(** [put_blocks]: the intercept. *)
Definition put_blocks (fs : CS) (bs : list ScannedBlock) (f : Facade) : Facade * result SqliteClientError unit :=
  match f.(stash) with
  | Some _ => (f, Err (CorruptedData
      "write-behind facade: put_blocks with an occupied stash — depth-1 invariant violated"))
  | None =>
    match head bs, last bs with
    | Some first, Some lst =>
      let f1 := f <| prior_meta_height := lst.(sb_height) |> <| prior_meta := Some lst.(to_block_metadata) |> in
      let f2 := foldl advance f1 bs in
      (f2 <| stash := Some (mkPending fs bs first.(sb_height) lst.(sb_height)) |>, Ok tt)
    | _, _ => (f, Ok tt)
    end
  end.

(** [take_stash]. *)
Definition take_stash (f : Facade) : Facade * option PendingPersist := (f <| stash := None |>, f.(stash)).

(** The virtualised reads. *)
Definition get_unified_full_viewing_keys (f : Facade) : result SqliteClientError Keys := Ok f.(ufvks).
Definition block_metadata (height : Z) (f : Facade) : result SqliteClientError (option Meta) :=
  if height =? f.(prior_meta_height) then Ok f.(prior_meta)
  else Err (CorruptedData ("write-behind facade: block_metadata(" +:+ pretty height +:+
              ") outside the virtualized tail (expected " +:+ pretty f.(prior_meta_height) +:+ ")")).
Definition get_sapling_nullifiers (q : NullifierQuery) (f : Facade) : result SqliteClientError (list (A * Nfs)) :=
  match q with Unspent => Ok f.(sapling_nfs) | All => Err (unvirtualized "get_sapling_nullifiers(All)") end.
Definition get_orchard_nullifiers (q : NullifierQuery) (f : Facade) : result SqliteClientError (list (A * Nfo)) :=
  match q with Unspent => Ok f.(orchard_nfs) | All => Err (unvirtualized "get_orchard_nullifiers(All)") end.
Definition get_ironwood_nullifiers (q : NullifierQuery) (f : Facade) : result SqliteClientError (list (A * Nfo)) :=
  match q with Unspent => Ok f.(ironwood_nfs) | All => Err (unvirtualized "get_ironwood_nullifiers(All)") end.
Definition get_unspent_transparent_outpoints (f : Facade) : result SqliteClientError (gmap K A) :=
  Ok f.(transparent_outpoints).
Definition get_transparent_receiver_accounts (f : Facade) : result SqliteClientError Addr :=
  Ok f.(transparent_receivers).

(** ** The wallet database *)

(** The reads of a wallet database, each of which may fail. *)
Class WalletReads (DB : Type) := mkReads {
  db_ufvks : DB -> result SqliteClientError Keys;
  db_metadata : DB -> Z -> result SqliteClientError (option Meta);
  db_sapling : DB -> result SqliteClientError (list (A * Nfs));
  db_orchard : DB -> result SqliteClientError (list (A * Nfo));
  db_ironwood : DB -> result SqliteClientError (list (A * Nfo));
  db_outpoints : DB -> result SqliteClientError (gmap K A);
  db_receivers : DB -> result SqliteClientError Addr;
}.

Section Db.
Context {DB : Type} `{R : !WalletReads DB}.

(** [WriteBehindFacade::seed]. *)
Definition seed (db : DB) (range_start : Z) : result SqliteClientError Facade :=
  match (if 1 <=? range_start then u32_try_from (range_start - 1) else None) with
  | None => Err (CorruptedData ("write-behind facade: invalid range_start " +:+ pretty range_start))
  | Some h =>
    let? k := db_ufvks db in
    let? m := db_metadata db h in
    let? s := db_sapling db in
    let? o := db_orchard db in
    let? i := db_ironwood db in
    let? t := db_outpoints db in
    let? r := db_receivers db in
    Ok (mkFacade k h m s o i t r None)
  end.

(** [reseed_nullifiers]; a failing read leaves the views read before it replaced. *)
Definition reseed_nullifiers (db : DB) (f : Facade) : Facade * result SqliteClientError unit :=
  match f.(stash) with
  | Some _ => (f, Err (CorruptedData "write-behind facade: reseed_nullifiers with an occupied stash"))
  | None =>
    match db_sapling db with
    | Err e => (f, Err e)
    | Ok s =>
      let f := f <| sapling_nfs := s |> in
      match db_orchard db with
      | Err e => (f, Err e)
      | Ok o =>
        let f := f <| orchard_nfs := o |> in
        match db_ironwood db with
        | Err e => (f, Err e)
        | Ok i =>
          let f := f <| ironwood_nfs := i |> in
          match db_outpoints db with
          | Err e => (f, Err e)
          | Ok t =>
            let f := f <| transparent_outpoints := t |> in
            match db_receivers db with
            | Err e => (f, Err e)
            | Ok r => (f <| transparent_receivers := r |>, Ok tt)
            end
          end
        end
      end
    end
  end.

(** The spends a wallet already has on record when it commits a block: of a nullifier of each
    pool, and of an outpoint.  In a recent-first scan the spend of a note can be recorded, from a
    later block, before the block that received the note is committed. *)
Class SpendRecords := mkRecords {
  sap_recorded : DB -> ScannedBlock -> Nfs -> bool;
  orch_recorded : DB -> ScannedBlock -> Nfo -> bool;
  iw_recorded : DB -> ScannedBlock -> Nfo -> bool;
  out_recorded : DB -> ScannedBlock -> K -> bool;
}.
Context `{!SpendRecords}.

(** What committing one scanned block does to the reads, where they succeed: the laws of
    the wallet library's [put_blocks].  The unspent nullifiers lose those the block spends
    and gain those it finds, as a set, but for a found note whose spend is already on record;
    likewise the outpoints; the block gets its row and the other rows and the keys stay. *)
Class WalletDb (commit_block : ScannedBlock -> DB -> DB) : Prop := {
  law_ufvks b db : db_ufvks (commit_block b db) = db_ufvks db;
  law_metadata b db : db_metadata (commit_block b db) b.(sb_height) = Ok (Some b.(to_block_metadata));
  law_sapling b db s : db_sapling db = Ok s -> exists s', db_sapling (commit_block b db) = Ok s' /\
    forall x, x ∈ s' <-> x ∈ s /\ x.2 ∉ sap_spent b \/ x ∈ sap_found b /\ sap_recorded db b x.2 = false;
  law_orchard b db s : db_orchard db = Ok s -> exists s', db_orchard (commit_block b db) = Ok s' /\
    forall x, x ∈ s' <-> x ∈ s /\ x.2 ∉ orch_spent b \/ x ∈ orch_found b /\ orch_recorded db b x.2 = false;
  law_ironwood b db s : db_ironwood db = Ok s -> exists s', db_ironwood (commit_block b db) = Ok s' /\
    forall x, x ∈ s' <-> x ∈ s /\ x.2 ∉ iw_spent b \/ x ∈ iw_found b /\ iw_recorded db b x.2 = false;
  law_outpoints b db m : db_outpoints db = Ok m -> exists m', db_outpoints (commit_block b db) = Ok m' /\
    forall k, m' !! k = match snd <$> last (filter (fun kv => kv.1 = k) (t_found b)) with
                        | Some a => if out_recorded db b k then None else Some a
                        | None => if bool_decide (k ∈ t_spent b) then None else m !! k
                        end;
}.

(** Two sets of nullifiers listed in any order. *)
Definition same_set {X} (l1 l2 : list X) : Prop := forall x, x ∈ l1 <-> x ∈ l2.

#[export] Instance same_set_equiv {X} : Equivalence (@same_set X).
Proof. split; unfold same_set; [done|firstorder|]. intros l1 l2 l3 H1 H2 x. by rewrite H1. Qed.

(** [view] lists all of [set], and else only elements of [late]. *)
Definition upto {X} (late : X -> Prop) (view set : list X) : Prop :=
  set ⊆ view /\ forall x, x ∈ view -> x ∈ set \/ late x.

(** What a view may list beyond the database: notes and outpoints by pool. *)
Record Late := mkLate {
  late_sap : A * Nfs -> Prop; late_orch : A * Nfo -> Prop; late_iw : A * Nfo -> Prop; late_out : K -> Prop;
}.
Definition no_late : Late := mkLate (fun _ => False) (fun _ => False) (fun _ => False) (fun _ => False).

(** The facade shows the database [db], as a scan call with [from_height] after the
    facade's tail would read it, up to the notes and outpoints in [late]. *)
Record shows (late : Late) (f : Facade) (db : DB) : Prop := {
  sh_ufvks : get_unified_full_viewing_keys f = db_ufvks db;
  sh_metadata : block_metadata f.(prior_meta_height) f = db_metadata db f.(prior_meta_height);
  sh_sapling : exists s, db_sapling db = Ok s /\ upto late.(late_sap) f.(sapling_nfs) s;
  sh_orchard : exists s, db_orchard db = Ok s /\ upto late.(late_orch) f.(orchard_nfs) s;
  sh_ironwood : exists s, db_ironwood db = Ok s /\ upto late.(late_iw) f.(ironwood_nfs) s;
  sh_outpoints : exists m, db_outpoints db = Ok m /\ m ⊆ f.(transparent_outpoints) /\
    forall k, is_Some (f.(transparent_outpoints) !! k) -> is_Some (m !! k) \/ late.(late_out) k;
}.

Lemma upto_same {X} (view set : list X) : upto (fun _ => False) view set <-> same_set view set.
Proof. unfold upto, same_set. set_solver. Qed.

Lemma elem_of_nullifier_delta {Nf} `{EqDecision Nf} (set : list (A * Nf)) spent found x :
  x ∈ apply_nullifier_delta set spent found <-> x ∈ set /\ x.2 ∉ spent \/ x ∈ found.
Proof. unfold apply_nullifier_delta. rewrite elem_of_app, list_elem_of_filter. tauto. Qed.

Lemma delta_upto {Nf} `{EqDecision Nf} late (recorded : Nf -> bool) (view s s' : list (A * Nf)) spent found :
  upto late view s ->
  (forall x, x ∈ s' <-> x ∈ s /\ x.2 ∉ spent \/ x ∈ found /\ recorded x.2 = false) ->
  upto (fun x => late x \/ x ∈ found /\ recorded x.2 = true) (apply_nullifier_delta view spent found) s'.
Proof.
  intros [H1 H2] Hs. split.
  - intros x. rewrite elem_of_nullifier_delta, Hs. set_solver.
  - intros x. rewrite elem_of_nullifier_delta, Hs. destruct (recorded x.2); naive_solver.
Qed.

Lemma lookup_outpoint_delta (m : gmap K A) spent found k :
  apply_outpoint_delta m spent found !! k =
  match snd <$> last (filter (fun kv => kv.1 = k) found) with
  | Some a => Some a
  | None => if bool_decide (k ∈ spent) then None else m !! k
  end.
Proof.
  unfold apply_outpoint_delta. induction found as [|[k' a] found IH] using rev_ind.
  - simpl. revert m. induction spent as [|k' spent IH]; intros m; simpl; [done|]. rewrite IH.
    case_bool_decide; case_bool_decide; set_solver || (try done).
    + destruct (decide (k = k')) as [->|]; [by rewrite lookup_delete_eq|set_solver].
    + by rewrite lookup_delete_ne by set_solver.
  - rewrite foldl_app, filter_app, filter_cons, filter_nil. simpl.
    destruct (decide (k' = k)) as [->|].
    + by rewrite lookup_insert_eq, last_app.
    + rewrite lookup_insert_ne by done. by rewrite app_nil_r.
Qed.

Context (commit_block : ScannedBlock -> DB -> DB) `{!WalletDb commit_block}.

Definition commit_blocks (bs : list ScannedBlock) (db : DB) : DB := foldl (fun d b => commit_block b d) db bs.

(** With the commit of [b], what the facade may list too much grows by what [b] finds whose
    spend is on record. *)
Definition late_by (late : Late) (db : DB) (b : ScannedBlock) : Late := mkLate
  (fun x => late.(late_sap) x \/ x ∈ sap_found b /\ sap_recorded db b x.2 = true)
  (fun x => late.(late_orch) x \/ x ∈ orch_found b /\ orch_recorded db b x.2 = true)
  (fun x => late.(late_iw) x \/ x ∈ iw_found b /\ iw_recorded db b x.2 = true)
  (fun k => late.(late_out) k \/ k ∈ (t_found b).*1 /\ out_recorded db b k = true).
Fixpoint late_after (late : Late) (bs : list ScannedBlock) (db : DB) : Late :=
  match bs with [] => late | b :: bs' => late_after (late_by late db b) bs' (commit_block b db) end.

(** A block handled on both sides keeps the pools and outpoints in step. *)
Lemma advance_shows late f db b : shows late f db ->
  shows (late_by late db b) ((advance f b) <| prior_meta_height := b.(sb_height) |> <| prior_meta := Some b.(to_block_metadata) |>)
        (commit_block b db).
Proof.
  intros [H1 H2 (s & Es & Hs) (o & Eo & Ho) (i & Ei & Hi) (m & Em & Hm & Hl)]. constructor; cbn.
  - rewrite law_ufvks. exact H1.
  - rewrite law_metadata. unfold block_metadata. cbn. by rewrite Z.eqb_refl.
  - destruct (law_sapling b db s) as (s' & E' & Hs'); [done|]. eauto using delta_upto.
  - destruct (law_orchard b db o) as (s' & E' & Hs'); [done|]. eauto using delta_upto.
  - destruct (law_ironwood b db i) as (s' & E' & Hs'); [done|]. eauto using delta_upto.
  - destruct (law_outpoints b db m Em) as (m' & -> & Hm'). exists m'. split; [done|]. split.
    + apply map_subseteq_spec. intros k a. rewrite Hm', lookup_outpoint_delta.
      destruct (snd <$> last _); [by case_match|]. case_bool_decide; [done|]. intros Hk. by eapply lookup_weaken.
    + intros k. rewrite Hm', lookup_outpoint_delta.
      destruct (last (filter _ (t_found b))) as [[k' a]|] eqn:El; simpl.
      * destruct (out_recorded db b k) eqn:Er; [|eauto]. intros _. right. right. split; [|done].
        apply last_Some_elem_of, list_elem_of_filter in El as [Hk Hin]. simpl in Hk. subst k'.
        apply list_elem_of_fmap. by exists (k, a).
      * case_bool_decide; [intros [? [=]]|]. intros Hf. destruct (Hl k Hf); auto.
Qed.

_What needs to be done_.
Repeat, exactly as they stand above, the lines from the line with "match db_receivers db with" to the line with "law_outpoints b db m : db_outpoints", both lines included.

_Response area_.
            match db_receivers db with
            | Err e => (f, Err e)
            | Ok r => (f <| transparent_receivers := r |>, Ok tt)
            end
          end
        end
      end
    end
  end.

(** The spends a wallet already has on record when it commits a block: of a nullifier of each
    pool, and of an outpoint.  In a recent-first scan the spend of a note can be recorded, from a
    later block, before the block that received the note is committed. *)
Class SpendRecords := mkRecords {
  sap_recorded : DB -> ScannedBlock -> Nfs -> bool;
  orch_recorded : DB -> ScannedBlock -> Nfo -> bool;
  iw_recorded : DB -> ScannedBlock -> Nfo -> bool;
  out_recorded : DB -> ScannedBlock -> K -> bool;
}.
Context `{!SpendRecords}.

(** What committing one scanned block does to the reads, where they succeed: the laws of
    the wallet library's [put_blocks].  The unspent nullifiers lose those the block spends
    and gain those it finds, as a set, but for a found note whose spend is already on record;
    likewise the outpoints; the block gets its row and the other rows and the keys stay. *)
Class WalletDb (commit_block : ScannedBlock -> DB -> DB) : Prop := {
  law_ufvks b db : db_ufvks (commit_block b db) = db_ufvks db;
  law_metadata b db : db_metadata (commit_block b db) b.(sb_height) = Ok (Some b.(to_block_metadata));
  law_sapling b db s : db_sapling db = Ok s -> exists s', db_sapling (commit_block b db) = Ok s' /\
    forall x, x ∈ s' <-> x ∈ s /\ x.2 ∉ sap_spent b \/ x ∈ sap_found b /\ sap_recorded db b x.2 = false;
  law_orchard b db s : db_orchard db = Ok s -> exists s', db_orchard (commit_block b db) = Ok s' /\
    forall x, x ∈ s' <-> x ∈ s /\ x.2 ∉ orch_spent b \/ x ∈ orch_found b /\ orch_recorded db b x.2 = false;
  law_ironwood b db s : db_ironwood db = Ok s -> exists s', db_ironwood (commit_block b db) = Ok s' /\
    forall x, x ∈ s' <-> x ∈ s /\ x.2 ∉ iw_spent b \/ x ∈ iw_found b /\ iw_recorded db b x.2 = false;
  law_outpoints b db m : db_outpoints db = Ok m -> exists m', db_outpoints (commit_block b db) = Ok m' /\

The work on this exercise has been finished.